BEGIN

(* ===== verification/CopyObject.v ===== *)
(** * CopyObject (main.rs)

    [handle_copy_object]: the directives, the preconditions, the attributes
    the copy ends up with, and the copy itself, with what an acknowledged
    copy leaves in the tree. *)

From Stdlib Require Import ZArith Lia Ascii.
From stdpp Require Import base list strings numbers option gmap sorting.
From S2P Require Import Classifier.
From S2P Require Import Prelude RustStr Http Utils Preconditions UriEncoding S3Resp S3Xml Bytes FsHelpers FileSystem Handler Streaming PayloadSource Upload Copy GatewayHelpers Objects PutObject GetObject.

Local Open Scope s3_scope.
Local Open Scope Z_scope.

Section CopyObject.
Context {E : ObjEnv}.

(** The two directive headers *)
Definition directive_replace (headers : header_map) (name path : string) : Act bool :=
  match hm_get headers name with
  | Some (Some s) =>
      let s := trim s in
      if (s =s "COPY") || (s =s "") then mret false
      else if s =s "REPLACE" then mret true
      else refuse (error400 "InvalidArgument" ("invalid " +:+ name +:+ " (expected COPY or REPLACE)") path)
  | Some None => refuse (error400 "InvalidArgument" ("invalid " +:+ name +:+ " encoding") path)
  | None => mret false
  end.
(** [rename_noreplace] (fs_helpers.rs): [InvalidInput] is EINVAL and
    [Unsupported] ENOSYS *)
Definition rename_noreplace (src dst : path) : Act (res io_kind unit) :=
  r ← change CRenameNoreplace dst (renameat2_noreplace src dst);
  match r with
  | Err InvalidInput | Err Unsupported =>
      m ← metadata CMetadataAfter dst;
      match m with
      | Ok _ => mret (Err AlreadyExists)
      | _ => change CRename dst (rename src dst)
      end
  | r => mret r
  end.
Definition rename_call (noreplace : bool) (src dst : path) : Act (res io_kind unit) :=
  if noreplace then rename_noreplace src dst else change CRename dst (rename src dst).

Definition handle_rename_object (rq : object_request) : Act obj_reply :=
  let path := oq_path rq in
  let q := Classifier.query (oq_class rq) in
  _ ← refuse_if (negb (is_only_effective q "renameobject" || (has q "renameobject" && is_only_effective q "x-id")))
        (not_implemented "query parameters are not implemented" None);
  let bucket := o_bucket rq in
  let dst_key := o_key rq in
  _ ← target_named bucket dst_key path;
  _ ← require_bucket_dir bucket path;
  src_key ← or_refuse (parse_rename_source (oq_headers rq)) (fun e => error400 "InvalidRequest" e path);
  let if_match := header_str (oq_headers rq) "if-match" in
  let if_none_match := header_str (oq_headers rq) "if-none-match" in
  let if_source_match := header_str (oq_headers rq) "x-amz-rename-source-if-match" in
  let fp := rename_fingerprint bucket src_key dst_key if_match if_none_match if_source_match in
  guard ← claim_token (header_str (oq_headers rq) "x-amz-client-token") fp path;
  _ ← abort_if guard (is_reserved_first_segment dst_key o_mpu_dir_name || is_reserved_first_segment src_key o_mpu_dir_name)
        (access_denied "reserved key prefix" (Some path));
  src ← or_abort guard (join_object_path o_posix_root bucket src_key) (fun e => access_denied (path_error_message e) None);
  dst ← or_abort guard (join_object_path o_posix_root bucket dst_key) (fun e => access_denied (path_error_message e) None);
  m ← metadata CMetadata src;
  src_meta ← or_abort guard m (fun e =>
    match e with
    | NotFound => no_such_key "not found" None
    | PermissionDenied => access_denied "permission denied" None
    | e => internal_error (show_io e) (Some path) None
    end);
  dst_meta ← metadata CMetadata dst;
  _ ← rename_conditions guard path src_meta dst_meta if_match if_none_match if_source_match;
  made ← create_dir_all (parent dst);
  _ ← or_abort guard made (fun e => access_denied ("failed to create destination directories: " +:+ show_io e) None);
  renamed ← rename_call (bool_decide (if_none_match = Some "*"%string)) src dst;
  _ ← or_abort guard renamed (fun e =>
    match e with
    | AlreadyExists => precondition_failed "If-None-Match: destination already exists" (Some path)
    | CrossesDevices => error400 "InvalidRequest" "cross-device rename is not supported" path
    | NotFound => no_such_key "not found" None
    | PermissionDenied => access_denied "permission denied" None
    | e => internal_error (show_io e) (Some path) None
    end);
  _ ← prune_after bucket src;
  _ ← commit_token guard fp 200 "";
  mret (RenameReply 200 "").
End Rename.

(** ** Fingerprints *)
Lemma split_join_concat c l : l <> [] -> split c (join (String c "") l) = mjoin (split c <$> l).
Proof.
  induction l as [|x l IH]; [done|]. intros _. destruct l as [|y l]; [cbn; by rewrite app_nil_r|].
  rewrite join_cons by done. cbn [String.append]. rewrite split_app, IH by done. done.
Qed.

Lemma joined_singletons c (l : list string) :
  length (mjoin (split c <$> l)) = length l -> mjoin (split c <$> l) = l.
Proof.
  assert (forall l : list string, (length l <= length (mjoin (split c <$> l)))%nat) as Hle.
  { clear l. induction l as [|x l IH]; [done|]. change (mjoin (split c <$> x :: l)) with (split c x ++ mjoin (split c <$> l)).
    rewrite length_app. cbn [length]. destruct (split c x) eqn:E; [by apply split_nonempty in E|]. cbn [length]. lia. }
  induction l as [|x l IH]; [done|]. change (mjoin (split c <$> x :: l)) with (split c x ++ mjoin (split c <$> l)).
  rewrite length_app. specialize (Hle l).
  pose proof (join_split c x) as Hj. destruct (split c x) as [|a [|b t]] eqn:E; [by apply split_nonempty in E| |cbn [length]; lia].
  cbn [length join app] in *. intros H. rewrite IH by lia. by rewrite Hj.
Qed.

(** Fingerprints tell requests apart.  When none of the fields of one
    request holds a NUL byte, which is so for every rename that succeeds,
    another request has the same fingerprint only when all its fields are the
    same, an absent condition counting as an empty one. *)
Theorem rename_fingerprint_injective (b s d : string) (m n sm : option string) (b' s' d' : string) (m' n' sm' : option string) :
  Forall (fun x => contains_char "000" x = false) [b; s; d; default ""%string m; default ""%string n; default ""%string sm] ->
  rename_fingerprint b s d m n sm = rename_fingerprint b' s' d' m' n' sm' ->
  b = b' /\ s = s' /\ d = d' /\ default ""%string m = default ""%string m' /\
  default ""%string n = default ""%string n' /\ default ""%string sm = default ""%string sm'.
Proof.
  intros Hf Heq. unfold rename_fingerprint, NUL in Heq. apply (f_equal (split "000")) in Heq.
  rewrite split_join, (split_join_concat "000" [b'; s'; d'; default ""%string m'; default ""%string n'; default ""%string sm']) in Heq by done.
  rewrite joined_singletons in Heq by (rewrite <- Heq; done). by simplify_eq.
Qed.

Lemma rename_fingerprint_injective_witness :
  "b"%string = "b"%string /\ "s"%string = "s"%string /\ "d"%string = "d"%string /\ ""%string = ""%string /\ "*"%string = "*"%string /\ ""%string = ""%string.
Proof.
  apply (rename_fingerprint_injective "b" "s" "d" None (Some "*"%string) None "b" "s" "d" None (Some "*"%string) None);
    [repeat constructor|reflexivity].
Defined.

(** ** What a rename leaves behind *)
Section Proofs.
Context {E : ObjEnv}.

(** The tree after [src] has become [dst] *)
Definition moved_lookup (src dst : path) (fs : filesystem) (q : path) : option node :=
  if bool_decide (dst `prefix_of` q) then fs !! (src ++ drop (length dst) q)
  else if bool_decide (src `prefix_of` q) then None else fs !! q.

(** Trees with the same files and links; directories may differ. *)
Definition same_objects (look look' : path -> option node) : Prop :=
  forall q m, is_real_dir m = false -> look' q = Some m <-> look q = Some m.

Lemma rename_ok src dst fs fs' : rename src dst fs = Ok fs' -> forall q, fs' !! q = moved_lookup src dst fs q.
Proof.
  unfold rename, moved_lookup. destruct (fs !! src) as [n|] eqn:En; [|done]. destruct (negb _); [done|].
  case_bool_decide as Heq.
  { intros [= <-] q. subst dst. case_bool_decide as Hp; [|done]. destruct Hp as [r ->]. by rewrite drop_app_length. }
  destruct (is_real_dir n && _); [done|]. repeat case_match; intros; simplify_eq; apply lookup_move_tree.
Qed.

Lemma grows_same_objects p fs fs' : grows p fs fs' -> same_objects (fs !!.) (fs' !!.).
Proof.
  intros [Hk Hn] q m Hm. split; [|apply Hk]. intros H. destruct (Hn _ _ H) as [|[Hr _]]; [done|congruence].
Qed.
Lemma same_objects_trans a b c : same_objects a b -> same_objects b c -> same_objects a c.
Proof. intros H1 H2 q m Hm. etrans; [by apply H2|by apply H1]. Qed.
Lemma elem_of_principal_keys acl p : principal_key p ∈ principal_keys acl <-> names acl p.
Proof.
  unfold principal_keys, names. rewrite elem_of_list_to_set, !list_elem_of_fmap. split.
  - intros (e & Hp%principal_key_inj & He). by exists e.
  - intros (e & -> & He). by exists e.
Qed.
Lemma principal_keys_named acl pk : pk ∈ principal_keys acl -> exists p, pk = principal_key p.
Proof. unfold principal_keys. rewrite elem_of_list_to_set, list_elem_of_fmap. naive_solver. Qed.
Lemma names_normalize acl p : names (normalize_acl acl) p <-> names acl p.
Proof.
  unfold names. rewrite !list_elem_of_fmap. split.
  - intros (e & -> & He%elem_of_normalize). pose proof (merged_spec acl (principal_key (entry_principal e))) as Hs. rewrite He in Hs.
    destruct Hs as (_ & (e' & He' & Hp & _) & _). by exists e'.
  - intros (e & -> & He). pose proof (merged_spec acl (principal_key (entry_principal e))) as Hs.
    destruct (merged acl !! _) as [x|] eqn:Ex; [|by destruct (Hs e He)]. destruct Hs as (Hp%principal_key_inj & _).
    exists x. split; [done|]. apply elem_of_normalize. by rewrite Hp.
Qed.

Section Loops.
Context {N : Nss}.

Lemma for_each_principal_spec (T : store -> store -> Prop) `{!PreOrder T} (f : string -> K unit) (R : Principal -> store -> Prop) pks m :
  (forall pk, pk ∈ pks -> exists p, pk = principal_key p) ->
  (forall p m, principal_key p ∈ pks -> spec m (f (principal_path p)) (fun _ => T m) (fun _ m' => T m m' /\ R p m')) ->
  (forall p m m', principal_key p ∈ pks -> T m m' -> R p m -> R p m') ->
  spec m (for_each_principal f pks) (fun _ => T m) (fun _ m' => T m m' /\ forall p, principal_key p ∈ pks -> R p m').
Proof.
  intros Hnamed Hf Hst. assert (forall x, x ∈ hash_order (elements pks) <-> x ∈ pks) as Hord
    by (intros x; by rewrite hash_order_perm, elem_of_elements).
  eapply spec_mono; [apply (for_each_spec T _ (fun pk m => forall p, pk = principal_key p -> R p m))| |].
  - intros pk m1 Hpk%Hord. destruct (Hnamed _ Hpk) as [p ->]. rewrite index_path_of_principal.
    eapply spec_mono; [by apply Hf|done|]. intros _ m2 [HT HR]. split; [done|]. by intros q ->%principal_key_inj.
  - intros pk m1 m2 Hpk%Hord HT HR p ->. eapply Hst; eauto.
  - done.
  - intros _ m2 [HT HR]. split; [done|]. intros p Hp%Hord. eauto.
Qed.

Lemma removals_spec id old new m :
  Forall (fun e => valid_principal (entry_principal e)) old ->
  let A p := names old p /\ ~ names new p in
  spec m (for_each_principal (fun path => index_remove_bucket path id) (principal_keys old ∖ principal_keys new))
    (fun _ => shrinks id A m) (fun _ m' => shrinks id A m m' /\ forall p, A p -> ~ indexed m' id p).
Proof.
  intros Hold A. assert (forall p, principal_key p ∈ principal_keys old ∖ principal_keys new <-> A p) as HA
    by (intros p; rewrite elem_of_difference, !elem_of_principal_keys; done).
  assert (forall p, A p -> valid_principal p) as Hv.
  { intros p [(e & -> & He)%list_elem_of_fmap _]. rewrite list.Forall_forall in Hold. auto. }
  eapply spec_mono; [apply (for_each_principal_spec (shrinks id A) _ (fun p m => ~ indexed m id p))|done|].
  - intros pk [? _]%elem_of_difference. by eapply principal_keys_named.
  - intros p m1 Hp%HA. apply index_remove_spec; auto.
  - intros p m1 m2 Hp%HA [_ Hs] Hn Hi. apply Hn, Hs; auto.
  - intros _ m1 [HT HR]. split; [done|]. intros p Hp%HA. auto.
Qed.

Lemma additions_spec id old new m :
  plain id -> Forall (fun e => valid_principal (entry_principal e)) new ->
  let A p := names new p /\ ~ names old p in
  spec m (for_each_principal (fun path => index_add_bucket path id) (principal_keys new ∖ principal_keys old))
    (fun _ => grows id A m) (fun _ m' => grows id A m m' /\ forall p, A p -> indexed m' id p).
Proof.
  intros Hid Hnew A. assert (forall p, principal_key p ∈ principal_keys new ∖ principal_keys old <-> A p) as HA
    by (intros p; rewrite elem_of_difference, !elem_of_principal_keys; done).
  assert (forall p, A p -> valid_principal p) as Hv.
  { intros p [(e & -> & He)%list_elem_of_fmap _]. rewrite list.Forall_forall in Hnew. auto. }
  eapply spec_mono; [apply (for_each_principal_spec (grows id A) _ (fun p m => indexed m id p))|done|].
  - intros pk [? _]%elem_of_difference. by eapply principal_keys_named.
  - intros p m1 Hp%HA. apply index_add_spec; auto.
  - intros p m1 m2 Hp%HA [_ Hs] Hi. apply Hs; auto.
  - intros _ m1 [HT HR]. split; [done|]. intros p Hp%HA. auto.
Qed.
(** ** Properties *)

(** C32. The token that goes out with a call.  However calls, failed logins
    and waiting follow each other, the token [ensure_token] returns to an
    AppRole client is the one the server answered to a login with the
    client's own mount and credentials, sent at most ten seconds before the
    answer; and either this call has just obtained it, or more than thirty
    seconds of the lease are left, counted from when the answer was there,
    and so more than twenty counted from when the login was sent.  A lease of
    half a minute or less is never used from the cache. *)
Theorem token_fresh `{BaoClock} (c : OpenBaoClient) (mount role_id secret_id t : string) (h : list login) (s s' : bao_state) :
  auth c = AppRole mount role_id secret_id -> token_reaches c h s -> ensure_token c s = (Ok t, s') ->
  exists l, l_request l = login_request c mount role_id secret_id /\ l_token l = t /\ (l_got l <= l_sent l + seconds 10)%Z /\
    (heard s s' = [l] /\ l_got l = now (bs_world s') \/
     heard s s' = [] /\ l ∈ h /\ (now (bs_world s') + seconds 30 < l_got l + seconds (l_lease l))%Z).
Proof.
  intros Ha Hr E. destruct (ensure_spec c mount role_id secret_id Ha h s _ _ (token_reaches_inv c mount role_id secret_id Ha h s Hr) E) as [_ Ht].
  destruct (Ht t eq_refl) as (l & [Hq Hl] & ? & ?). eauto 6.
Qed.

(** *** The requests of the set-up *)
Section Setup.
Context {B : BaoWorld} (c : OpenBaoClient) (tok : string) (Htok : auth c = TokenAuth tok).

Definition root_request (method api_path : string) (body : option json) : bao_request :=
  {| rq_method := method; rq_url := client_url c api_path; rq_token := Some tok; rq_body := body |}.
(** When [m] succeeds it has sent requests that satisfy [P]. *)
Definition runs {A} (P : list bao_request -> Prop) (m : bao A) : Prop :=
  forall s r s', m s = (Ok r, s') -> exists l, P l /\ bs_log s' = (bs_log s ++ l)%list.
Lemma runs_ret {A} (a : A) : runs (fun l => l = []) (bret a).
Proof. intros s r s' [= <- <-]. exists []. by rewrite app_nil_r. Qed.
Lemma runs_fail {A} P (e : bao_error) : runs P (bfail e : bao A).
Proof. by intros s r s'. Qed.
Lemma runs_bind {A X} (P Q R : list bao_request -> Prop) (m : bao A) (f : A -> bao X) :
  runs P m -> (forall a, runs Q (f a)) -> (forall l l', P l -> Q l' -> R (l ++ l')%list) -> runs R (bbind m f).
Proof.
  intros Hm Hf HR s r s'. unfold bbind. destruct (m s) as [[a|e|] s1] eqn:Em; [|done..]. intros Ef.
  destruct (Hm _ _ _ Em) as (l & Hl & E1). destruct (Hf _ _ _ _ Ef) as (l' & Hl' & E2). exists (l ++ l')%list. split; [by apply HR|].
  by rewrite E2, E1, app_assoc.
Qed.
Lemma runs_step {A X} l0 (Q : list bao_request -> Prop) (m : bao A) (f : A -> bao X) :
  runs (fun l => l = l0) m -> (forall a, runs (fun l => Q (l0 ++ l)%list) (f a)) -> runs Q (bbind m f).
Proof. intros Hm Hf. eapply runs_bind; [exact Hm|exact Hf|]. by intros l l' ->. Qed.
Lemma runs_json {A} what (read : json -> option A) text : runs (fun l => l = []) (from_json what read text).
Proof. unfold from_json. destruct (_ ≫= _); [apply runs_ret|apply runs_fail]. Qed.
Lemma runs_call what method path body : runs (fun l => l = [root_request method path body]) (bao_call c what method path body).
Proof using Htok.
  intros s r s'. unfold bao_call, bbind, ensure_token. rewrite Htok. unfold http_send. destruct (http _ _) as [[resp|] w]; [|done]. intros [= <- <-]. cbn. eauto.
Qed.
Lemma runs_send_ok what method path body : runs (fun l => l = [root_request method path body]) (send_ok c what method path body).
Proof using Htok.
  eapply runs_step; [apply runs_call|]. intros resp. destruct (success _); [|apply runs_fail]. intros s r s' E. apply runs_ret in E as (l & -> & ->). by exists [].
Qed.
Lemma runs_text {A} what method path body (k : string -> bao A) :
  (forall text, runs (fun l => l = []) (k text)) -> runs (fun l => l = [root_request method path body]) (bbind (send_ok c what method path body) k).
Proof using Htok.
  intros Hk. eapply runs_bind; [apply runs_send_ok|exact Hk|]. by intros l l' -> ->.
Qed.
(* ===== verification/CtlProofs.v ===== *)
(** * The two backends of s32p-ctl keep the same directory

    [mirrors] relates a directory file and an OpenBao store that hold the same
    users and buckets; commands keep the relation, and the two [Directory]
    implementations answer alike under it. *)

From Stdlib Require Import ZArith Lia Ascii.
From stdpp Require Import base list strings numbers option gmap sorting fin_sets fin_maps.
From S2P Require Import Prelude RustStr Utils Handler Directory OpenBao OpenBaoProofs DirectoryMoves Ctl.

Local Open Scope s3_scope.
Local Open Scope string_scope.

(** ** Validation *)
Definition valid_user (u : UserDoc) : Prop := plain (user_access_key u).
Definition valid_bucket (b : BucketDoc) : Prop :=
  validate_bucket_name (doc_name b) = Ok tt /\ Forall (fun e => valid_principal (entry_principal e)) (doc_acl b).

Lemma for_each_ok {X} (f : X -> res dir_error unit) l : for_each f l = Ok tt <-> Forall (fun x => f x = Ok tt) l.
Proof.
  induction l as [|x l IH]; cbn [for_each]; [by split|]. rewrite Forall_cons, <- IH. split.
  - intros ([] & Hx & Hl)%bind_ok_inv. done.
  - intros [-> Hl]. done.
Qed.
Lemma valid_principal_ok p : valid_principal p <-> validate_principal p = Ok tt.
Proof. unfold valid_principal. split; [|by intros ->]. by destruct (validate_principal p) as [[]| |]. Qed.
Lemma validate_acl_ok acl : validate_acl acl = Ok tt <-> Forall (fun e => valid_principal (entry_principal e)) acl.
Proof.
  split; [apply validate_acl_valid|]. induction 1 as [|e acl He _ IH]; cbn [validate_acl]; [done|].
  apply valid_principal_ok in He. by rewrite He.
Qed.
Lemma validate_key_ok k : validate_access_key k = Ok tt <-> plain k.
Proof. unfold validate_access_key, ensure, plain. by destruct (matches_ident 127 k). Qed.
Inductive query_end := Name (name : option string) | QueryError | QueryDropped.
(** [inr tt] goes on to the next attempt. *)
Definition query_attempt (last : bool) (a : attempt) (uid : Z) (conn : option stream) : (query_end + unit) * option stream :=
  match conn, at_connects a with
  | None, false => (inl QueryError, None)
  | _, _ =>
      let s := default {| inbox := [] |} conn in
      match at_exchange a with
      | Completes =>
          match read_reply (write_request uid s) with
          | Some (name, s) => (inl (Name name), Some s)
          | None => ((if last then inl QueryError else inr tt), None)
          end
      | Fails => ((if last then inl QueryError else inr tt), None)
      | TimesOut => (inl QueryError, None)
      | Dropped written => (inl QueryDropped, Some (if written then write_request uid s else s))
      end
  end.
Definition query_socket (a0 a1 : attempt) (uid : Z) (conn : option stream) : query_end * option stream :=
  match query_attempt false a0 uid conn with
  | (inl e, conn) => (e, conn)
  | (inr _, conn) =>
      match query_attempt true a1 uid conn with
      | (inl e, conn) => (e, conn)
      | (inr _, conn) => (QueryError, conn)
      end
  end.

(** ** nss_client.rs: the cache *)
Definition CACHE_TTL : Z := 300 * 1000000000.
Definition ERROR_FALLBACK_TTL : Z := 30 * 1000000000.

Inductive Address := Abstract (name : string) | SocketPath (p : string).
Inductive Backend := Direct | Socket (addr : Address).
Definition from_env (env_value : option string) : Backend :=
  match trim <$> env_value with
  | None => Direct
  | Some s =>
      match s with
      | EmptyString => Direct
      | String c rest => if Ascii.eqb c ABSTRACT_PREFIX then Socket (Abstract rest) else Socket (SocketPath s)
      end
  end.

END

Work instructions —
Set down precisely the lines above between the line holding "copy leaves in the tree. *)" and the line holding "From S2P Require Import Classifier.", inclusive, and nothing beyond them.

Result —
    copy leaves in the tree. *)

From Stdlib Require Import ZArith Lia Ascii.
From stdpp Require Import base list strings numbers option gmap sorting.
From S2P Require Import Classifier.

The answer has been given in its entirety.